Despite J. Robert Oppenheimer's objections, a few Manhattan Project scientists organized a discussion on the implications of the "Gadget" for civilization shortly before the bomb was tested. Another handful issued the Franck Report, advising against dropping the bomb on cities without a prior demonstration and warning of the dangers of an atomic arms race. Neither initiative had any discernible effect.

We ended up in a world where the United States had two incinerated cities on its conscience, and its pursuit of nuclear dominance created a world of nuclear overkill and mutually assured destruction.

This time we have a chance to do better. The science in question now is not physics, but neuroscience, and the question is whether we can control its militarization.

According to Jonathan Moreno's fascinating and frightening new book, Mind Wars: Brain Research and National Defense (Dana Press 2006), the Defense Advanced Research Projects Agency has been funding research in the following areas:

• Mind-machine interfaces ("neural prosthetics") that will enable pilots and soldiers to control high-tech weapons by thought alone.

• "Living robots" whose movements could be controlled via brain implants. This technology has already been tested successfully on "roborats" and could lead to animals remotely directed for mine clearance, or even to remotely controlled soldiers.

• "Cognitive feedback helmets" that allow remote monitoring of soldiers' mental state.

• MRI technologies ("brain fingerprinting") for use in interrogation or airport screening for terrorists. Quite apart from questions about their error rate, such technologies would raise the issue of whether involuntary brain scans violate the Fifth Amendment right against self-incrimination.

• Pulse weapons or other neurodisruptors that play havoc with enemy soldiers' thought processes.

• "Neuroweapons" that use biological agents to excite the release of neurotoxins. (The Biological and Toxin Weapons Convention bans the stockpiling of such weapons for offensive purposes, but not "defensive" research into their mechanisms of action.)

• New drugs that would enable soldiers to go without sleep for days, to excise traumatic memories, to suppress fear, or to repress psychological inhibitions against killing.

Moreno's book is important since there has been little discussion about the ethical implications of such research, and the science is at an early enough stage that it might yet be redirected in response to public discussion.

If left on autopilot, however, it's not hard to see where all of this will lead. During the Cold War, misplaced fears of a missile gap and a mind control gap excited an overbuilding of nuclear weapons and unethical LSD experiments on involuntary human subjects.

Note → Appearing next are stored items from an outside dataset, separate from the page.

Lemma list_number_shape :
  StartsWithNumbering re_list_number
  /\ Within (fun c => isNumbering c = true) re_list_number.
Proof.
  assert (Hnl : forall c, (10 =? c) = true -> isNumbering c = true).
  { intros c H. apply N.eqb_eq in H. now subst. }
  assert (Hdot : forall c, isChar "." c = true -> isNumbering c = true).
  { intros c H. unfold isNumbering. rewrite H. now rewrite orb_true_r. }
  split.
  - split; [discriminate | exact Hnl].
  - repeat constructor; cbn [cls]; auto using isSpace_isNumbering, isDigit_isNumbering.
Qed.

Lemma isolated_number_shape :
  StartsWithNumbering re_isolated_number
  /\ Within (fun c => isNumbering c = true) re_isolated_number.
Proof.
  split.
  - split; [discriminate | exact isSpace_isNumbering].
  - repeat constructor; cbn [cls]; auto using isSpace_isNumbering, isDigit_isNumbering.
Qed.

(** ** [trim] *)

Lemma trimStart_clean s : HeadClean s -> trimStart s = s.
Proof.
  intros Hs. destruct s as [|x t]; [reflexivity|]. simpl.
  destruct (isSpace x) eqn:E; [|reflexivity].
  apply isSpace_isNumbering in E. now rewrite (Hs x t eq_refl) in E.
Qed.

Lemma trim_clean s : HeadClean s -> LastClean s -> trim s = s.
Proof.
  intros Hh Hl. unfold trim, trimEnd. rewrite (trimStart_clean Hh).
  rewrite trimStart_clean; [apply rev_involutive|].
  intros c rest E. apply (Hl (rev rest) c).
  rewrite <- (rev_involutive s), E. reflexivity.
Qed.

(** The cleaned text neither starts nor ends with a digit, a dot or a
    white space. *)
Lemma cleanSegmentText_ends t :
  HeadClean (cleanSegmentText t) /\ LastClean (cleanSegmentText t).
Proof.
  unfold cleanSegmentText.
  set (t1 := replaceAtStart re_leading_number false [] t).
  set (t2 := replaceAtStart re_leading_numbering false [] t1).
  set (t3 := replaceFirst re_trailing_numbering true [] t2).
  set (t4 := replaceAll re_list_number [10] t3).
  set (t5 := replaceAll re_isolated_number (lit " ") t4).
  assert (H2 : HeadClean t2) by apply replace_leading_numbering.
  assert (H3 : HeadClean t3 /\ LastClean t3).
  { split; [now apply replace_trailing_head | apply replace_trailing_last]. }
  destruct list_number_shape as [Hs4 Hw4], isolated_number_shape as [Hs5 Hw5].
  assert (H4 : HeadClean t4 /\ LastClean t4).
  { split; [now apply replaceAll_head | now apply replaceAll_last]. }
  assert (H5 : HeadClean t5 /\ LastClean t5).
  { split; [now apply replaceAll_head | now apply replaceAll_last]. }
  destruct H5 as [Hh Hl]. now rewrite (trim_clean Hh Hl).
Qed.

Lemma addTiming_from_segment l : forall len i c,
  map segment (addTiming_from len i c l) = map segment l.
Proof.
  induction l as [|seg rest IH]; intros len i c; simpl; [reflexivity|].
  now rewrite IH.
Qed.

Lemma clean_prefix_unique a : forall a' b b',
  Forall (fun c => isNumbering c = true) a ->
  Forall (fun c => isNumbering c = true) a' ->
  HeadClean b -> HeadClean b' -> a ++ b = a' ++ b' -> b = b'.
Proof.
  induction a as [|x a IH]; intros a' b b' Ha Ha' Hb Hb' E.
  - destruct a' as [|y a']; [exact E|]. simpl in E.
    inversion Ha' as [|? ? Hy _]; subst. rewrite (Hb y (a' ++ b') eq_refl) in Hy.
    discriminate.
  - inversion Ha as [|? ? Hx Ha0]; subst. destruct a' as [|y a'].
    + simpl in E. symmetry in E. rewrite (Hb' x (a ++ b) E) in Hx. discriminate.
    + inversion Ha' as [|? ? _ Ha0']; subst. injection E as _ E. eapply IH; eauto.
Qed.

Lemma LastClean_rev s : LastClean s -> HeadClean (rev s).
Proof.
  intros H c rest E. apply (H (rev rest) c).
  rewrite <- (rev_involutive s), E. reflexivity.
Qed.

Lemma clean_suffix_unique a a' b b' :
  Forall (fun c => isNumbering c = true) b ->
  Forall (fun c => isNumbering c = true) b' ->
  LastClean a -> LastClean a' -> a ++ b = a' ++ b' -> a = a'.
Proof.
  intros Hb Hb' Ha Ha' E. apply (f_equal (@rev N)) in E. rewrite !rev_app_distr in E.
  apply clean_prefix_unique in E; auto using LastClean_rev, Forall_rev.
  rewrite <- (rev_involutive a), E. apply rev_involutive.
Qed.

Lemma replaceAll_nomatch p r s : test p false s = false -> replaceAll p r s = s.
Proof.
  unfold replaceAll. induction s as [|x s IH]; cbn [test replaceAll_from].
  - destruct (matchHere p false []); [discriminate|reflexivity].
  - destruct (matchHere p false (x :: s)); [discriminate|].
    intros H. now rewrite IH.
Qed.

Lemma HeadClean_app s post : s <> [] -> HeadClean s -> HeadClean (s ++ post).
Proof.
  intros Hne Hs c rest E. destruct s as [|x t]; [congruence|].
  injection E as <- _. now apply (Hs x t).
Qed.

(** ** What the replacements remove *)

Lemma content_numbering pre :
  Forall (fun c => isNumbering c = true) pre -> content pre = [].
Proof.
  unfold content. induction 1 as [|x pre Hx _ IH]; [reflexivity|].
  simpl. now rewrite Hx.
Qed.

Lemma content_app a b : content (a ++ b) = content a ++ content b.
Proof. apply filter_app. Qed.

Lemma matchHere_removed p eol s r :
  Within (fun c => isNumbering c = true) p -> matchHere p eol s = Some r ->
  exists pre, s = pre ++ r /\ Forall (fun c => isNumbering c = true) pre.
Proof. intros Hp H. exact (@matchHere_consumes _ p eol Hp s r H). Qed.

Lemma matchHere_content p eol s r :
  Within (fun c => isNumbering c = true) p -> matchHere p eol s = Some r ->
  content s = content r.
Proof.
  intros Hp H. destruct (@matchHere_removed p eol s r Hp H) as [pre [-> Hpre]].
  now rewrite content_app, (@content_numbering pre Hpre).
Qed.
(** When [initialize_state] leaves [failed] set under short circuiting, the
    loop ends before its first step: no workflow method is called, and with
    debug not even the reset of the debug attributes, so these are still
    those of the item before.  The item is reported through the fail
    callback, or dropped. *)
Theorem failed_before_first_step {R} (cls : WorkflowClass St Item)
    (workflow : list (pyfunc St)) (item : Item) (w wi : Workflow St) :
  call_initialize_state cls item (set_failed false w) = inr (tt, wi) →
  short_circuit wi = true →
  failed wi = true →
  process_item cls workflow item w = inr (tt, wi) ∧
  debug_info wi = debug_info w ∧
  ∀ sc fc : option (Workflow St → R),
    yielded sc fc wi = match fc with Some f => [inr (f wi)] | None => [] end.
Proof.
  intros Hi Hsc Hf. split; [|split].
  - unfold process_item, bind, modify. rewrite Hi.
    apply run_workflow_stop. by rewrite Hsc, Hf.
  - apply call_initialize_state_frame in Hi.
    destruct (same_frame_fields _ _ Hi) as (_&_&_&_&_& -> &_). done.
  - intros sc fc. unfold yielded. by rewrite Hf.
Qed.

End Stale.

(** ** The further properties at concrete inputs *)

Lemma requirement_skips_quietly_witness :
  (∃ opt, req_option (requires_init (St:=string) (Some "foo") ONotNone None)
          = Some opt ∧ options Gated.wf !! opt = None) ∧
  decorated (requires_init (Some "foo") ONotNone None) Gated.awesome Gated.wf
    = inr (_not_executed, Gated.wf).
Proof.
  assert (H1 : ∃ opt,
             req_option (requires_init (St:=string) (Some "foo") ONotNone None)
             = Some opt ∧ options Gated.wf !! opt = None)
    by (exists "foo"; split; reflexivity).
  split; [exact H1|].
  exact (requirement_skips_quietly
           (requires_init (Some "foo") ONotNone None) Gated.awesome Gated.wf
           (or_intror H1)).
Defined.
(** * Symbolizer: a shallow embedding of the trace symbolization pipeline

    The development follows the C++ sources of the tool:
    - [DbgEng]  : the memoizing front-end of the debug engine
                  (class [DbgEng_t], method [Symbolize]);
    - [Stream]  : the revision of [SymbolizeFile] / [main] that reads the
                  trace with [std::getline] and parses with
                  [strtoull(.., 0)];
    - [Mapped]  : the revision of [SymbolizeFile] / [main] that scans a
                  memory-mapped view with [strchr] and parses with
                  [strtoull(.., 16)];
    - [Legacy]  : the first, single-file revision ([class Debugger]).

    Unsigned 64-bit quantities are values of [N] with the wrap-around
    written out; C strings are [string]s cut at the first NUL; a [char*]
    into an immutable buffer is the suffix of the buffer it points to.
    Whether a zero byte follows the bytes of a buffer is said where it
    matters: a [std::string] always has one, a mapped view has one only
    when the file does not fill its last page. *)

From Stdlib Require Import NArith Lia Ascii String DecimalString HexadecimalString.
From stdpp Require Import gmap strings list fin_maps.

Local Open Scope N_scope.

(** ** Machine integers *)

Definition U64_MOD : N := 2 ^ 64.
Definition ULLONG_MAX : N := U64_MOD - 1.
(** * Sealing API and validator-set multiplexer of go-ethereum-aura

    A shallow embedding of
    - [consensus/validatorset/multi.go]: the multiplexer that picks a
      validator-set implementation by block height;
    - the ethash RPC API ([GetWork], [GetShardingWork], [SubmitWork],
      [SubmitWorkBLS], [SubmitHashRate]): each call is a short sequence of
      channel operations against the remote sealer loop;
    - the epoch start assignment and the seal verification exercised by the
      pandora tests.

    Go values are modelled as follows: [*big.Int] and [int] as [Z],
    [uint64] as [Z] with its wrap-around written out, [common.Hash] as [N],
    [string] as [string], a nilable [error] as [option error], a Go map as
    [gmap], an interface as a type class, a panic as [Panicked]. *)

From Stdlib Require Import ZArith Lia Ascii.
From stdpp Require Import base decidable option list sorting gmap strings pretty.

Open Scope Z_scope.
Set Warnings "-clear-no-such-hyp".

(** ** Shared Go-level notions *)

(** What a Go call does when control leaves it: it returns a value, or a
    panic unwinds it. *)
Inductive outcome (A : Type) : Type :=
| Returned (a : A)
| Panicked (msg : string).
Arguments Returned {A} a.
Arguments Panicked {A} msg.

Definition is_panic {A} (o : outcome A) : Prop :=
  match o with Panicked _ => True | Returned _ => False end.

Similarly, we can anticipate future fears of a "neuroweapons" gap, and these fears will justify a headlong rush into research (quite likely to involve unethical human experiments) that will only stimulate our enemies to follow suit.

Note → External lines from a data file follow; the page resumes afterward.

(** X8. [matchLen] gives the length of the longest common run of
    [src] from [s] and of the text behind it from [t] (a negative [t]
    starts in [prev], which [src] follows), capped at
    MAX_MATCH_LENGTH - 4 and at the end of [src]: the bytes agree up to
    that length and, below the cap, differ right after. *)
Theorem matchLen_longest_match (prev src : list Z) (s t : Z) :
  0 <= s <= JS.len src -> - JS.len prev <= t ->
  let l := DeflateFast.matchLen prev s t src in
  let limit := Z.min (DeflateFast.MAX_MATCH_LENGTH - 4) (JS.len src - s) in
  let back k := JS.get (prev ++ src) (JS.len prev + t + k) in
  0 <= l <= limit
  /\ (forall k, 0 <= k < l -> JS.get src (s + k) = back k)
  /\ (l < limit -> JS.get src (s + l) <> back l).
Proof.
  intros Hs Ht l limit back.
  pose proof (JS_len_nonneg prev) as Hprev.
  unfold DeflateFast.MAX_MATCH_LENGTH in *.
  set (s1 := if s + 258 - 4 >? JS.len src then JS.len src else s + 258 - 4).
  assert (Hs1 : s1 = s + limit).
  { subst s1 limit. destruct (s + 258 - 4 >? JS.len src) eqn:E; unbool; lia. }
  assert (Hlimit : 0 <= limit) by (subst limit; lia).
  set (a0 := JS.slice s s1 src).
  assert (Hlen_a0 : JS.len a0 = limit).
  { subst a0. rewrite JS_len_slice by lia. lia. }
  assert (Hget_a0 : forall k, 0 <= k < limit -> JS.get a0 k = JS.get src (s + k)).
  { intros k Hk. subst a0. rewrite JS_get_slice by lia.
    destruct (0 <=? k) eqn:E1; [| unbool; lia].
    destruct (s + k <? s1) eqn:E2; [reflexivity | unbool; lia]. }
  subst l. unfold DeflateFast.matchLen. unfold DeflateFast.MAX_MATCH_LENGTH.
  fold s1. fold a0.
  destruct (t >=? 0) eqn:Et; unbool.
  - (* inside the current block *)
    assert (Hback : forall k, 0 <= k -> back k = JS.get src (t + k)).
    { intros k Hk. subst back. cbv beta.
      replace (JS.len prev + t + k) with (JS.len prev + (t + k)) by lia.
      apply JS_get_app_r. lia. }
    set (b := JS.slice 0 (JS.len a0) (JS.slice_from t src)).
    assert (Hget_b : forall k, 0 <= k < limit -> JS.get b k = JS.get src (t + k)).
    { intros k Hk. subst b. rewrite JS_get_slice by lia.
      destruct (0 <=? k) eqn:E1; [| unbool; lia].
      destruct (0 + k <? JS.len a0) eqn:E2; [| unbool; lia].
      cbn [andb]. rewrite Z.add_0_l. apply JS_get_slice_from; lia. }
    destruct (first_diff (length a0) 0 a0 b) as [j |] eqn:Ed.
    + apply first_diff_some in Ed as (Hj & Hsame & Hdiff).
      rewrite len_of_length, Hlen_a0 in Hj.
      split; [lia |]. split.
      * intros k Hk. rewrite Hback by lia.
        rewrite <- Hget_a0, <- Hget_b by lia. apply Hsame. lia.
      * intros _. rewrite Hback by lia.
        rewrite <- Hget_a0, <- Hget_b by lia. exact Hdiff.
    + pose proof (first_diff_none _ _ _ _ Ed) as Hsame.
      rewrite len_of_length, Hlen_a0 in Hsame. rewrite Hlen_a0.
      split; [lia |]. split; [| lia].
      intros k Hk. rewrite Hback by lia.
      rewrite <- Hget_a0, <- Hget_b by lia. apply Hsame. lia.
  - (* a match that starts in the previous block *)
    destruct (JS.len prev + t <? 0) eqn:Etp; unbool; [lia |].
    set (tp := JS.len prev + t) in *.
    set (b0 := JS.slice_from tp prev).
    assert (Hlen_b0 : JS.len b0 = - t).
    { subst b0. rewrite JS_len_slice_from by lia. lia. }
    set (b := if JS.len b0 >? JS.len a0 then JS.slice 0 (JS.len a0) b0 else b0).
    set (n := Z.min (- t) limit).
    assert (Hlen_b : JS.len b = n).
    { subst b n. rewrite Hlen_b0, Hlen_a0.
      destruct (- t >? limit) eqn:E; unbool.
      - rewrite JS_len_slice by lia. lia.
      - lia. }
    assert (Hget_b : forall k, 0 <= k < n -> JS.get b k = back k).
    { intros k Hk. subst back. cbv beta.
      replace (JS.len prev + t + k) with (tp + k) by lia.
      rewrite JS_get_app_l by lia.
      subst b. rewrite Hlen_b0, Hlen_a0.
      destruct (- t >? limit) eqn:E; unbool.
      - rewrite JS_get_slice by lia.
        destruct (0 <=? k) eqn:E1; [| unbool; lia].
        destruct (0 + k <? limit) eqn:E2; [| unbool; lia].
        cbn [andb]. rewrite Z.add_0_l. subst b0. apply JS_get_slice_from; lia.
      - subst b0. apply JS_get_slice_from; lia. }
    set (a := JS.slice 0 (JS.len b) a0).
    assert (Hget_a : forall k, 0 <= k < n -> JS.get a k = JS.get src (s + k)).
    { intros k Hk. subst a. rewrite JS_get_slice by lia.
      destruct (0 <=? k) eqn:E1; [| unbool; lia].
      destruct (0 + k <? JS.len b) eqn:E2; [| unbool; lia].
      cbn [andb]. rewrite Z.add_0_l. apply Hget_a0. lia. }
    assert (Hn : 0 <= n <= limit) by lia.
    destruct (first_diff (length b) 0 a b) as [j |] eqn:Ed.
    + apply first_diff_some in Ed as (Hj & Hsame & Hdiff).
      rewrite len_of_length, Hlen_b in Hj.
      split; [lia |]. split.
      * intros k Hk. rewrite <- Hget_a, <- Hget_b by lia. apply Hsame. lia.
      * intros _. rewrite <- Hget_a, <- Hget_b by lia. exact Hdiff.
    + pose proof (first_diff_none _ _ _ _ Ed) as Hsame.
      rewrite len_of_length, Hlen_b in Hsame. rewrite Hlen_b.
      assert (Hfirst : forall k, 0 <= k < n -> JS.get src (s + k) = back k).
      { intros k Hk. rewrite <- Hget_a, <- Hget_b by lia. apply Hsame. lia. }
      destruct (s + n =? s1) eqn:Eend; unbool.
      * split; [lia |]. split; [exact Hfirst | lia].
      * (* continue in the current block *)
        assert (Hnt : n = - t) by lia.
        set (a' := JS.slice (s + n) s1 src).
        assert (Hlen_a' : JS.len a' = limit - n).
        { subst a'. rewrite JS_len_slice by lia. lia. }
        set (b' := JS.slice 0 (JS.len a') src).
        assert (Hget_a' : forall k, 0 <= k < limit - n ->
                                    JS.get a' k = JS.get src (s + (n + k))).
        { intros k Hk. subst a'. rewrite JS_get_slice by lia.
          destruct (0 <=? k) eqn:E1; [| unbool; lia].
          destruct (s + n + k <? s1) eqn:E2; [| unbool; lia].
          cbn [andb]. f_equal. lia. }
        assert (Hget_b' : forall k, 0 <= k < limit - n ->
                                    JS.get b' k = back (n + k)).
        { intros k Hk. subst b' back tp. cbv beta.
          replace (JS.len prev + t + (n + k)) with (JS.len prev + k) by lia.
          rewrite JS_get_app_r by lia.
          rewrite JS_get_slice by lia.
          destruct (0 <=? k) eqn:E1; [| unbool; lia].
          destruct (0 + k <? JS.len a') eqn:E2; [| unbool; lia].
          cbn [andb]. f_equal. }
        destruct (first_diff (length a') 0 a' b') as [j |] eqn:Ed'.
        -- apply first_diff_some in Ed' as (Hj & Hsame' & Hdiff).
           rewrite len_of_length, Hlen_a' in Hj.
           split; [lia |]. split.
           ++ intros k Hk. destruct (Z.lt_ge_cases k n) as [Hlt | Hge].
              ** apply Hfirst. lia.
              ** replace k with (n + (k - n)) by lia.
                 rewrite <- Hget_a', <- Hget_b' by lia. apply Hsame'. lia.
           ++ intros _. replace (j + n) with (n + j) by lia.
              rewrite <- Hget_a', <- Hget_b' by lia. exact Hdiff.
        -- pose proof (first_diff_none _ _ _ _ Ed') as Hsame'.
           rewrite len_of_length, Hlen_a' in Hsame'. rewrite Hlen_a'.
           split; [lia |]. split; [| lia].
           intros k Hk. destruct (Z.lt_ge_cases k n) as [Hlt | Hge].
           ++ apply Hfirst. lia.
           ++ replace k with (n + (k - n)) by lia.
              rewrite <- Hget_a', <- Hget_b' by lia. apply Hsame'. lia.
Qed.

The military and scientific leaders chartering neuroweapons research will argue that the United States is a uniquely noble country that can be trusted with such technologies, while other countries (except for a few allies) cannot. They will also argue that these technologies will save lives and that U.S. ingenuity will enable the United States to dominate other countries in a neuroweapons race.

When it is too late to turn back the clock, they will profess amazement that other countries caught up so quickly and that an initiative intended to ensure American dominance instead led to a world where everyone is threatened by chemicalized soldiers and roboterrorists straight out of Blade Runner.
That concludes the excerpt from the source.